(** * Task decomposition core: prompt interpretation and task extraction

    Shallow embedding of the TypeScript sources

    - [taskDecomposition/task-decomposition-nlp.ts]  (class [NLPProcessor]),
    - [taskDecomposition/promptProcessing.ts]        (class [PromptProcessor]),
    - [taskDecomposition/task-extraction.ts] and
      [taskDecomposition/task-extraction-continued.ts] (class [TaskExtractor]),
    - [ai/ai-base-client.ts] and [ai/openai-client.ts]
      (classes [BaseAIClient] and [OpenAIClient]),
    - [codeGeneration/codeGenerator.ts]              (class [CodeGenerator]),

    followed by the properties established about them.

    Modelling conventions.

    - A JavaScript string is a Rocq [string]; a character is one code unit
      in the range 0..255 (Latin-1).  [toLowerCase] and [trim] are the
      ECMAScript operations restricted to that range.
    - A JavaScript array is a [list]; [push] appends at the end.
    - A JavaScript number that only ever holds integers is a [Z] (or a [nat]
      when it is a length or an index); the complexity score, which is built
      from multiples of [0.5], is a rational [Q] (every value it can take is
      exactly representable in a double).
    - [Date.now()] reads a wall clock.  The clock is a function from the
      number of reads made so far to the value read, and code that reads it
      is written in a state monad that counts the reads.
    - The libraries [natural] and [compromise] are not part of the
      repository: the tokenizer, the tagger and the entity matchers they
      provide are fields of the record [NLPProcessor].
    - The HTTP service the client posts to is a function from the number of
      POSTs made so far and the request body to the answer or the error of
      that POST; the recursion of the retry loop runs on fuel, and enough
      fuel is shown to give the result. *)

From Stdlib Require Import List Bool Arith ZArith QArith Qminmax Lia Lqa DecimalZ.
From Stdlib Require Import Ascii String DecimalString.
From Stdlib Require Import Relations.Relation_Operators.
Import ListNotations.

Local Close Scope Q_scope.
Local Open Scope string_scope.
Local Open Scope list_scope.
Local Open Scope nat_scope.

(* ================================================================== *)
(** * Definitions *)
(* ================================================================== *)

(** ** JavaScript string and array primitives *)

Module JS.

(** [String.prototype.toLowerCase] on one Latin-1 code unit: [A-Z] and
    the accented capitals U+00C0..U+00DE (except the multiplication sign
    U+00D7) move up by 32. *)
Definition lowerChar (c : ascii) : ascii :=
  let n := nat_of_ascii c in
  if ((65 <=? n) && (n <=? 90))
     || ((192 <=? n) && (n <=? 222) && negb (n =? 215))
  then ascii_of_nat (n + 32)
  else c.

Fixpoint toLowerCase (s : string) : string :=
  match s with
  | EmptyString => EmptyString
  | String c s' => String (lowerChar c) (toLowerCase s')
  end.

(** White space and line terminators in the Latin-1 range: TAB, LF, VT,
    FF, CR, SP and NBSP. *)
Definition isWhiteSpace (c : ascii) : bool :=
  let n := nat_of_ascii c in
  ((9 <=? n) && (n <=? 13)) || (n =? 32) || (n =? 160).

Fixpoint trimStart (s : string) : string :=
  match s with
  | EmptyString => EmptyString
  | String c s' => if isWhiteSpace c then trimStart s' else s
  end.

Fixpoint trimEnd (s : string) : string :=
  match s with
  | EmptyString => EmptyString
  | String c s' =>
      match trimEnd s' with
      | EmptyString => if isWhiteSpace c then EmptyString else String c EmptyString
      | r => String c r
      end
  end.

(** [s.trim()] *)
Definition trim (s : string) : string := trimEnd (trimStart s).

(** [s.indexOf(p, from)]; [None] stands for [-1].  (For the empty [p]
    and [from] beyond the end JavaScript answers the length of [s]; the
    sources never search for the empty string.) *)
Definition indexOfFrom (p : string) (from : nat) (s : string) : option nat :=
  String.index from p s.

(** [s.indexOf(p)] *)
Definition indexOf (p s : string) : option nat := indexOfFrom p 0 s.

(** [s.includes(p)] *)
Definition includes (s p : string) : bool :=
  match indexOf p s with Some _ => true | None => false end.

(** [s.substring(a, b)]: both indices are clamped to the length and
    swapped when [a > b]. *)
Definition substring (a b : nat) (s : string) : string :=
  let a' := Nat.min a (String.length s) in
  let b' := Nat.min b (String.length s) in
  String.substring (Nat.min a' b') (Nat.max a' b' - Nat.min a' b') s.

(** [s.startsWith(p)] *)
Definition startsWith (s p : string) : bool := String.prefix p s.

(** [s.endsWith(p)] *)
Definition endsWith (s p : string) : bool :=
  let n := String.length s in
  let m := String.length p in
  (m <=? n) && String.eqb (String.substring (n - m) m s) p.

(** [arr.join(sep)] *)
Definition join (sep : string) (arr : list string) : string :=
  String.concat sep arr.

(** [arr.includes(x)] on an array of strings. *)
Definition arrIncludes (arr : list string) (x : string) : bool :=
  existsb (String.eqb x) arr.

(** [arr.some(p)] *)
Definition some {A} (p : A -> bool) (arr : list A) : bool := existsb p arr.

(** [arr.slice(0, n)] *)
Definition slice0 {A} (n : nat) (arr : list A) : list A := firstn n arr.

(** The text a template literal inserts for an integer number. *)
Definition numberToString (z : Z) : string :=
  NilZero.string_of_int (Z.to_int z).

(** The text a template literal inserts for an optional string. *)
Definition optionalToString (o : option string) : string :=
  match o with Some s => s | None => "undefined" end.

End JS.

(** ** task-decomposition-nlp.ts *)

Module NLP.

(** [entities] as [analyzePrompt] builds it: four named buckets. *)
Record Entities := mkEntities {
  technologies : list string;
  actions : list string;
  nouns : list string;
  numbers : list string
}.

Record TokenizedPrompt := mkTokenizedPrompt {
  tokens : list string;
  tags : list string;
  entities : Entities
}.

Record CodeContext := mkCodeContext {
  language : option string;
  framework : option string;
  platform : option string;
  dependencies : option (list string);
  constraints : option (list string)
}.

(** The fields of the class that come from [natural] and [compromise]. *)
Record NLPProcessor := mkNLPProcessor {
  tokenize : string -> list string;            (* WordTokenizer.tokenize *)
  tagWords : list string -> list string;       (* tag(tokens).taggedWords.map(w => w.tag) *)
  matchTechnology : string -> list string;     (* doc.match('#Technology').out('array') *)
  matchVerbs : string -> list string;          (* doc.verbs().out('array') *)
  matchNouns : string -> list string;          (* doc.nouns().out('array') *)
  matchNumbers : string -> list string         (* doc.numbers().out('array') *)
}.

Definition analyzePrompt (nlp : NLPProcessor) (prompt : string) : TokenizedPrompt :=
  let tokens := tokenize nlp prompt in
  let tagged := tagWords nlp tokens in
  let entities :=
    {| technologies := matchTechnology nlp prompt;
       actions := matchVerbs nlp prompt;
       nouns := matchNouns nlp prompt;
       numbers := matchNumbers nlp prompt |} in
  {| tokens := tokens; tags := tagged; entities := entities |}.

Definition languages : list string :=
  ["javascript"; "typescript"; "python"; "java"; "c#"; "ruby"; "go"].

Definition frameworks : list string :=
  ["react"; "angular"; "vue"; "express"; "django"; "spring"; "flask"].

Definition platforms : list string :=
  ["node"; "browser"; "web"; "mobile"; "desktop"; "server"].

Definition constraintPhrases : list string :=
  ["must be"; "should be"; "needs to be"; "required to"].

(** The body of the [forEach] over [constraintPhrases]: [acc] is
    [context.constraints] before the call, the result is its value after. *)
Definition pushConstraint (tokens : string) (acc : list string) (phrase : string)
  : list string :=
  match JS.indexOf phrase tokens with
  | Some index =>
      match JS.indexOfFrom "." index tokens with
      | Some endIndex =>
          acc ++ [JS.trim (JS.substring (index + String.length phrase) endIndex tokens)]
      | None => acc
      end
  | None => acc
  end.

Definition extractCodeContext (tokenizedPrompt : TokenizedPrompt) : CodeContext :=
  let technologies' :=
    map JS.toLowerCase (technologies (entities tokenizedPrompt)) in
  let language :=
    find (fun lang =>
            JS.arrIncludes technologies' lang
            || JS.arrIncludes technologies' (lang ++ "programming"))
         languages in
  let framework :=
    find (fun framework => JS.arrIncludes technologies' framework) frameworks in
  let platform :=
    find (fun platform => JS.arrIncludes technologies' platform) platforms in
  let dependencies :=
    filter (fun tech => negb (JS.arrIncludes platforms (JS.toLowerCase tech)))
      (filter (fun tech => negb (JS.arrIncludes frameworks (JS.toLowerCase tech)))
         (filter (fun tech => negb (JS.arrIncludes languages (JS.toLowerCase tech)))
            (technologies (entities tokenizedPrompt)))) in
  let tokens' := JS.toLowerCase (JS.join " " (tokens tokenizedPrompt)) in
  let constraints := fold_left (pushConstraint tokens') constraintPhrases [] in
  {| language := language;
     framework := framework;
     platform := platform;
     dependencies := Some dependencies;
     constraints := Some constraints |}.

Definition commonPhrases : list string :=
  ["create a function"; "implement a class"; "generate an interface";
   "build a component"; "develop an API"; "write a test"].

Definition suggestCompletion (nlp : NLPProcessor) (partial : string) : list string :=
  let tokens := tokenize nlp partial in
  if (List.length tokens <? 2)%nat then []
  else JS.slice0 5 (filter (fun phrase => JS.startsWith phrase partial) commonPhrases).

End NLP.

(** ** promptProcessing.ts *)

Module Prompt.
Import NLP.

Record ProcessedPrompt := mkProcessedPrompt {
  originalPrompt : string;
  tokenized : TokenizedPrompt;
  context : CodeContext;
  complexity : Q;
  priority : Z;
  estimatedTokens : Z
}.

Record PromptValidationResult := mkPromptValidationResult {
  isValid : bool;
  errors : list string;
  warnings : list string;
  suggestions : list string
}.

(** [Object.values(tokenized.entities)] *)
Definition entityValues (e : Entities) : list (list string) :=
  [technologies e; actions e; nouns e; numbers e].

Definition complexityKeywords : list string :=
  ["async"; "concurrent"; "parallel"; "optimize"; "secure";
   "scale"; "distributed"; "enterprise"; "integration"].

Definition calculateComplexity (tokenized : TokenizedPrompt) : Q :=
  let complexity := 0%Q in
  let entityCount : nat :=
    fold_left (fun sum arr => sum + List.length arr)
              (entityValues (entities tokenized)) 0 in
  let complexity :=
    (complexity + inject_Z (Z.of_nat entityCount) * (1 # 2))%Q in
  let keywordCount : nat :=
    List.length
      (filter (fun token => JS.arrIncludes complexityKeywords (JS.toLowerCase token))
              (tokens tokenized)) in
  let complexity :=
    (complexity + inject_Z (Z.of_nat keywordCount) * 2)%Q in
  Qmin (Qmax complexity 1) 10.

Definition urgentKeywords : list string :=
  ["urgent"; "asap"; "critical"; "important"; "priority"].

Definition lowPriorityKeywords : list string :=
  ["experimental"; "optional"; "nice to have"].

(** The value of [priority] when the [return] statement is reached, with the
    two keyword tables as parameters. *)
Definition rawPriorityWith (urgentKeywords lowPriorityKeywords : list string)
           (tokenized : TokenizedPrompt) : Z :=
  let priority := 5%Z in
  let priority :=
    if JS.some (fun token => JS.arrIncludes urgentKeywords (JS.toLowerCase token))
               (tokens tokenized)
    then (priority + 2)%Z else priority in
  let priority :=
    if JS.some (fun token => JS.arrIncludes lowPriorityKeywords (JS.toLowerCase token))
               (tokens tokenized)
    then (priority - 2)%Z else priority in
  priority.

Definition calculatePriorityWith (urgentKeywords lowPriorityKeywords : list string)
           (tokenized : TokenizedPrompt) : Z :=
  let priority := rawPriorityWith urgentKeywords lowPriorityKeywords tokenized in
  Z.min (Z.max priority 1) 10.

■ **What to produce**
Where the listing above has a line with "let n := String.length s in", start there, and output every line exactly through the line with "(** [arr.slice(0, n)] *)", which is also included.

■ **Written response**
  let n := String.length s in
  let m := String.length p in
  (m <=? n) && String.eqb (String.substring (n - m) m s) p.

(** [arr.join(sep)] *)
Definition join (sep : string) (arr : list string) : string :=
  String.concat sep arr.

(** [arr.includes(x)] on an array of strings. *)
Definition arrIncludes (arr : list string) (x : string) : bool :=
  existsb (String.eqb x) arr.

(** [arr.some(p)] *)
Definition some {A} (p : A -> bool) (arr : list A) : bool := existsb p arr.

(** [arr.slice(0, n)] *)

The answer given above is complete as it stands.